(Saved data entries)
★ ★ ★ ★ ★ ★ ★

(** A signed [int] is counted. *)
Definition utils_log_addline__i (i : log_instance) : result log_instance :=
  if bool_decide (in_i32 (log_lines i + 1)) then Ok (set_counts (log_lines i + 1) (log_size i) i) else Undef.

Definition lib2easy_log_debug_level (i : log_instance) : Z := dbg_level i.
Definition lib2easy_log_debug_onoff (onoff : Z) (i : log_instance) : log_instance :=
  MkLog (utils_log_file i) (log_lines i) (log_file_name i) onoff (file_idx i) (last_file_idx i) (log_size i) (log_cfg i).

(** "%s.%lu" in a buffer with 22 bytes more than the name. *)
Definition rotated_name (base : string) (idx : Z) : string :=
  snprintf (String.length base + 20 + 2) (base ++ "." ++ to_string idx).

Section Log.
  Context `{OS}.

Definition open_log_file (i : log_instance) (s : sys) : log_instance * sys :=
  let '(ok, s) := fopen (log_file_name i) s in
  (set_log_file (Some (if ok : bool then LogFile (log_file_name i) else Stdout)) i, s).

Definition close_log_file (i : log_instance) : log_instance := set_log_file None i.

Definition remove_log_file (i : log_instance) (idx : Z) (s : sys) : sys :=
  (remove_file (rotated_name (log_file_name i) idx) s).2.

Definition remove_last_log_file (i : log_instance) (s : sys) : log_instance * sys :=
  let '(idx, i) := utils_log_obsolete_last_idx i in (i, remove_log_file i idx s).

Definition move_log_file (i : log_instance) (idx : Z) (s : sys) : log_instance * sys :=
  if decide (log_file_name i = EmptyString) then (i, s)
  else
    let s := (rename_file (log_file_name i) (rotated_name (log_file_name i) idx) s).2 in
    let i := if last_file_idx i =? 0 then set_idx (file_idx i) idx i else i in
    if (cfg_max_file_count (log_cfg i) <=? u64 (idx - last_file_idx i)) && negb (cfg_self_delete (log_cfg i) =? 0)
    then remove_last_log_file i s else (i, s).

(** One entry of the directory: the newest index, the last one, whether the
    log file exists. *)
Definition calc_entry (dir_name suf_name d_name : string) (st : Z * Z * bool * sys) : Z * Z * bool * sys :=
  let '(newest, last, exists_, s) := st in
  let '(kind, s) := lstat (snprintf 1024 (dir_name ++ "/" ++ d_name)) s in
  match kind with
  | None | Some true => (newest, last, exists_, s)
  | Some false =>
      if has_prefix suf_name d_name then
        match String.substring (String.length suf_name) (String.length d_name - String.length suf_name) d_name with
        | EmptyString => (newest, last, true, s)
        | String c rest =>
            if bool_decide (c = "."%char) then
              let '(idx, end_ptr) := strtoul rest in
              if decide (end_ptr = EmptyString) then
                (if newest <? idx then idx else newest, if (idx <? last) || (last =? 0) then idx else last, exists_, s)
              else (newest, last, exists_, s)
            else (newest, last, exists_, s)
        end
      else (newest, last, exists_, s)
  end.

(** The code, [*newest_idx] and [*last_idx]. *)
Definition calc_init_log_idx (dir_name name : string) (s : sys) : Z * Z * Z * sys :=
  let '(opened, s) := opendir dir_name s in
  if negb opened then (- errno s, 0, 0, s)
  else
    let suf_name := snprintf 64 (name ++ ".log") in
    let '(newest, last, exists_, s) :=
      foldl (fun st d_name => calc_entry dir_name suf_name d_name st) (0, 0, false, s) (readdir dir_name s) in
    if exists_ : bool then
      let str := snprintf 1024 (dir_name ++ "/" ++ suf_name) in
      let target := snprintf 1024 (dir_name ++ "/" ++ suf_name ++ "." ++ to_string (u64 (newest + 1))) in
      let '(moved, s) := rename_file str target s in
      (0, if moved : bool then u64 (newest + 1) else newest, last, s)
    else (0, newest, last, s).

★ ★ ★ ★ ★ ★ ★

How to complete this task
Output the complete set of records word for word.

Response
(** A signed [int] is counted. *)
Definition utils_log_addline__i (i : log_instance) : result log_instance :=
  if bool_decide (in_i32 (log_lines i + 1)) then Ok (set_counts (log_lines i + 1) (log_size i) i) else Undef.

Definition lib2easy_log_debug_level (i : log_instance) : Z := dbg_level i.
Definition lib2easy_log_debug_onoff (onoff : Z) (i : log_instance) : log_instance :=
  MkLog (utils_log_file i) (log_lines i) (log_file_name i) onoff (file_idx i) (last_file_idx i) (log_size i) (log_cfg i).

(** "%s.%lu" in a buffer with 22 bytes more than the name. *)
Definition rotated_name (base : string) (idx : Z) : string :=
  snprintf (String.length base + 20 + 2) (base ++ "." ++ to_string idx).

Section Log.
  Context `{OS}.

Definition open_log_file (i : log_instance) (s : sys) : log_instance * sys :=
  let '(ok, s) := fopen (log_file_name i) s in
  (set_log_file (Some (if ok : bool then LogFile (log_file_name i) else Stdout)) i, s).

Definition close_log_file (i : log_instance) : log_instance := set_log_file None i.

Definition remove_log_file (i : log_instance) (idx : Z) (s : sys) : sys :=
  (remove_file (rotated_name (log_file_name i) idx) s).2.

Definition remove_last_log_file (i : log_instance) (s : sys) : log_instance * sys :=
  let '(idx, i) := utils_log_obsolete_last_idx i in (i, remove_log_file i idx s).

Definition move_log_file (i : log_instance) (idx : Z) (s : sys) : log_instance * sys :=
  if decide (log_file_name i = EmptyString) then (i, s)
  else
    let s := (rename_file (log_file_name i) (rotated_name (log_file_name i) idx) s).2 in
    let i := if last_file_idx i =? 0 then set_idx (file_idx i) idx i else i in
    if (cfg_max_file_count (log_cfg i) <=? u64 (idx - last_file_idx i)) && negb (cfg_self_delete (log_cfg i) =? 0)
    then remove_last_log_file i s else (i, s).

(** One entry of the directory: the newest index, the last one, whether the
    log file exists. *)
Definition calc_entry (dir_name suf_name d_name : string) (st : Z * Z * bool * sys) : Z * Z * bool * sys :=
  let '(newest, last, exists_, s) := st in
  let '(kind, s) := lstat (snprintf 1024 (dir_name ++ "/" ++ d_name)) s in
  match kind with
  | None | Some true => (newest, last, exists_, s)
  | Some false =>
      if has_prefix suf_name d_name then
        match String.substring (String.length suf_name) (String.length d_name - String.length suf_name) d_name with
        | EmptyString => (newest, last, true, s)
        | String c rest =>
            if bool_decide (c = "."%char) then
              let '(idx, end_ptr) := strtoul rest in
              if decide (end_ptr = EmptyString) then
                (if newest <? idx then idx else newest, if (idx <? last) || (last =? 0) then idx else last, exists_, s)
              else (newest, last, exists_, s)
            else (newest, last, exists_, s)
        end
      else (newest, last, exists_, s)
  end.

(** The code, [*newest_idx] and [*last_idx]. *)
Definition calc_init_log_idx (dir_name name : string) (s : sys) : Z * Z * Z * sys :=
  let '(opened, s) := opendir dir_name s in
  if negb opened then (- errno s, 0, 0, s)
  else
    let suf_name := snprintf 64 (name ++ ".log") in
    let '(newest, last, exists_, s) :=
      foldl (fun st d_name => calc_entry dir_name suf_name d_name st) (0, 0, false, s) (readdir dir_name s) in
    if exists_ : bool then
      let str := snprintf 1024 (dir_name ++ "/" ++ suf_name) in
      let target := snprintf 1024 (dir_name ++ "/" ++ suf_name ++ "." ++ to_string (u64 (newest + 1))) in
      let '(moved, s) := rename_file str target s in
      (0, if moved : bool then u64 (newest + 1) else newest, last, s)
    else (0, newest, last, s).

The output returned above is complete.